Hey @pplonski , it can work well when I set the 'explain_level=0', maybe this can help you to figure out the issue faster~~ automl = AutoML( mode="Perform",

algorithms=["LightGBM"],

            # tuning_mode='Perfect', 
            # # ml_task="regression",
            explain_level=0
pplonski commented 4 years ago

If you use mode Perform or Compete then EDA is switched off. Setting explain_level=1 or 0 also switches off the EDA. That's why it works.

However, I don't understand why TensorFlow is not loading?

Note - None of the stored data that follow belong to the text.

(* ===== verification/Unicode.v ===== *)
(** * UTF-16: code points and the code units of JavaScript strings

    ECMA-262 stores a String as a sequence of 16-bit code units and reads
    source text as code points.  This file models the static semantics
    that translate between the two (ECMA-262 §11.1: UTF16EncodeCodePoint,
    UTF16SurrogatePairToCodePoint, CodePointAt, StringToCodePoints,
    CodePointsToString), which the lexer of [Lexical.v] uses to build the
    value of every template and string literal of the sample table. *)

From Stdlib Require Import ZArith Lia.
From stdpp Require Import base list decidable sets.
From S2P Require Import Prelude.
Open Scope Z_scope.

Module Utf16.

Definition is_leading_surrogate (u : Z) : bool := (0xD800 <=? u) && (u <=? 0xDBFF).
Definition is_trailing_surrogate (u : Z) : bool := (0xDC00 <=? u) && (u <=? 0xDFFF).
Definition is_surrogate (c : Z) : bool := (0xD800 <=? c) && (c <=? 0xDFFF).

(** UTF16EncodeCodePoint(cp) *)
Definition utf16_encode_code_point (cp : Z) : list Z :=
  if cp <=? 0xFFFF then [cp]
  else [(cp - 0x10000) / 0x400 + 0xD800; (cp - 0x10000) mod 0x400 + 0xDC00].

(** UTF16SurrogatePairToCodePoint(lead, trail) *)
Definition utf16_surrogate_pair_to_code_point (lead trail : Z) : Z :=
  (lead - 0xD800) * 0x400 + (trail - 0xDC00) + 0x10000.

(** CodePointsToString(text) *)
Definition code_points_to_string (cps : list Z) : jsstr :=
  concat (map utf16_encode_code_point cps).

(** StringToCodePoints(string): the loop over CodePointAt, which reads a
    leading surrogate followed by a trailing one as one code point and
    every other code unit (an unpaired surrogate included) as itself. *)
Fixpoint string_to_code_points (s : jsstr) : list Z :=
  match s with
  | [] => []
  | u1 :: rest =>
      if is_leading_surrogate u1 then
        match rest with
        | u2 :: rest' =>
            if is_trailing_surrogate u2
            then utf16_surrogate_pair_to_code_point u1 u2 :: string_to_code_points rest'
            else u1 :: string_to_code_points rest
        | [] => [u1]
        end
      else u1 :: string_to_code_points rest
  end.

(** A Unicode scalar value: a code point that is not a surrogate. *)
Definition is_scalar_value (c : Z) : Prop := is_code_point c /\ is_surrogate c = false.

#[export] Instance is_scalar_value_dec c : Decision (is_scalar_value c).
Proof. unfold is_scalar_value. apply _. Defined.

(** ** Lemmas *)

Lemma encode_bmp cp : cp <= 0xFFFF -> utf16_encode_code_point cp = [cp].
Proof. intros H. unfold utf16_encode_code_point. by rewrite (proj2 (Z.leb_le _ _) H). Qed.

Lemma encode_astral cp :
  0xFFFF < cp ->
  utf16_encode_code_point cp =
    [(cp - 0x10000) / 0x400 + 0xD800; (cp - 0x10000) mod 0x400 + 0xDC00].
Proof. intros H. unfold utf16_encode_code_point. by rewrite (proj2 (Z.leb_gt _ _) H). Qed.

Lemma astral_lead_range cp :
  0xFFFF < cp <= 0x10FFFF -> 0xD800 <= (cp - 0x10000) / 0x400 + 0xD800 <= 0xDBFF.
Proof.
  intros. assert (0 <= (cp - 0x10000) / 0x400) by (apply Z.div_pos; lia).
  assert ((cp - 0x10000) / 0x400 < 0x400) by (apply Z.div_lt_upper_bound; lia).
  lia.
Qed.

Lemma astral_trail_range cp : 0xDC00 <= (cp - 0x10000) mod 0x400 + 0xDC00 <= 0xDFFF.
Proof. pose proof (Z.mod_pos_bound (cp - 0x10000) 0x400). lia. Qed.

Lemma leading_surrogate_true u : 0xD800 <= u <= 0xDBFF -> is_leading_surrogate u = true.
Proof. intros. unfold is_leading_surrogate. apply andb_true_intro; split; apply Z.leb_le; lia. Qed.

Lemma trailing_surrogate_true u : 0xDC00 <= u <= 0xDFFF -> is_trailing_surrogate u = true.
Proof. intros. unfold is_trailing_surrogate. apply andb_true_intro; split; apply Z.leb_le; lia. Qed.

Lemma leading_surrogate_false u : is_surrogate u = false -> is_leading_surrogate u = false.
Proof.
  unfold is_surrogate, is_leading_surrogate. intros H.
  apply andb_false_iff in H as [H|H]; apply Z.leb_gt in H;
    apply andb_false_iff; [left|right]; apply Z.leb_gt; lia.
Qed.

Lemma code_points_to_string_cons cp cps :
  code_points_to_string (cp :: cps) =
    utf16_encode_code_point cp ++ code_points_to_string cps.
Proof. reflexivity. Qed.

Lemma code_points_to_string_app cps1 cps2 :
  code_points_to_string (cps1 ++ cps2) =
    code_points_to_string cps1 ++ code_points_to_string cps2.
Proof. unfold code_points_to_string. by rewrite map_app, concat_app. Qed.

#[export] Hint Rewrite code_points_to_string_cons code_points_to_string_app : js_rw.

Lemma utf16_encode_elem cp u :
  u ∈ utf16_encode_code_point cp -> u = cp \/ 0xD800 <= u.
Proof.
  destruct (Z.leb_spec cp 0xFFFF) as [Hb|Hb].
  - rewrite encode_bmp by lia. set_solver.
  - rewrite encode_astral by lia. rewrite !elem_of_cons, elem_of_nil.
    pose proof (astral_trail_range cp).
    assert (0 <= (cp - 0x10000) / 0x400) by (apply Z.div_pos; lia).
    intros [->|[->|[]]]; right; lia.
Qed.

Lemma code_points_to_string_bmp cps :
  Forall (fun c => c <= 0xFFFF) cps -> code_points_to_string cps = cps.
Proof.
  induction 1 as [|c cps Hc _ IH]; [done|].
  rewrite code_points_to_string_cons, encode_bmp by done. simpl. by rewrite IH.
Qed.

(** ** Properties *)

(** UTF16EncodeCodePoint maps every code point (0 to 0x10FFFF) to one
    or two values that fit a 16-bit code unit. *)
Lemma utf16_encode_code_units cp :
  is_code_point cp -> Forall is_code_unit (utf16_encode_code_point cp).
Proof.
  unfold is_code_point, is_code_unit. intros Hcp.
  destruct (Z.leb_spec cp 0xFFFF) as [Hb|Hb].
  - rewrite encode_bmp by lia. repeat constructor; lia.
  - rewrite encode_astral by lia.
    pose proof (astral_lead_range cp) as Hl. pose proof (astral_trail_range cp).
    repeat constructor; lia.
Qed.

(** Bounds: CodePointsToString of code points (each 0 to 0x10FFFF)
    is a sequence of 16-bit code units. *)
Theorem code_points_to_string_code_units cps :
  Forall is_code_point cps -> Forall is_code_unit (code_points_to_string cps).
Proof.
  induction 1; [constructor|].
  autorewrite with js_rw. apply Forall_app. split; [|done].
  by apply utf16_encode_code_units.
Qed.

(** A surrogate pair read back gives the code point it encodes. *)
Lemma surrogate_pair_encode cp :
  0xFFFF < cp ->
  utf16_surrogate_pair_to_code_point
    ((cp - 0x10000) / 0x400 + 0xD800) ((cp - 0x10000) mod 0x400 + 0xDC00) = cp.
Proof.
  intros. unfold utf16_surrogate_pair_to_code_point.
  pose proof (Z.div_mod (cp - 0x10000) 0x400). lia.
Qed.

Lemma string_to_code_points_encode cp rest :
  is_scalar_value cp ->
  string_to_code_points (utf16_encode_code_point cp ++ rest) =
    cp :: string_to_code_points rest.
Proof.
  intros [Hcp Hs]. unfold is_code_point in Hcp.
  destruct (Z.leb_spec cp 0xFFFF) as [Hb|Hb].
  - rewrite encode_bmp by lia. simpl. by rewrite leading_surrogate_false.
  - rewrite encode_astral by lia. simpl.
    rewrite leading_surrogate_true by (apply astral_lead_range; lia).
    rewrite trailing_surrogate_true by apply astral_trail_range.
    by rewrite surrogate_pair_encode by lia.
Qed.

(** Decoding a string built from Unicode scalar values with
    StringToCodePoints gives back the code points it was built from. *)
Theorem string_to_code_points_roundtrip cps :
  Forall is_scalar_value cps ->
  string_to_code_points (code_points_to_string cps) = cps.
Proof.
  induction 1 as [|cp cps Hcp _ IH]; [done|].
  rewrite code_points_to_string_cons, string_to_code_points_encode by done.
  by rewrite IH.
Qed.

End Utf16.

Is your dataset private or public?

pplonski commented 4 years ago

There are 2 problems with this issue:

  1. Problem with the forbidden character in the file name
  2. Problem with proper installation

Solutions:

  1. If there is a * character in the column name, the automated EDA is trying to create a plot with column name as file name. However, some characters are forbidden in file names: https://www.mtu.edu/umc/services/digital/writing/characters-avoid/ I will fix this problem with this issue. I'm planning to do this today.
  2. The second problem is with TensorFlow dependencies. Looks like TF is using some old dependencies and breaking the installation. Please see a discussion https://github.com/mljar/mljar-supervised/issues/167 - to fix this issue, please try to fix the installation manually (I don't know the exact steps to fix it). To have fix for all we need to wait for newer version of TF or start using scikit-learn MLP implementation.
pplonski commented 4 years ago

The first problem with the forbidden characters in the file names (based on column names) in Automated-EDA is fixed will be in release 0.7.2.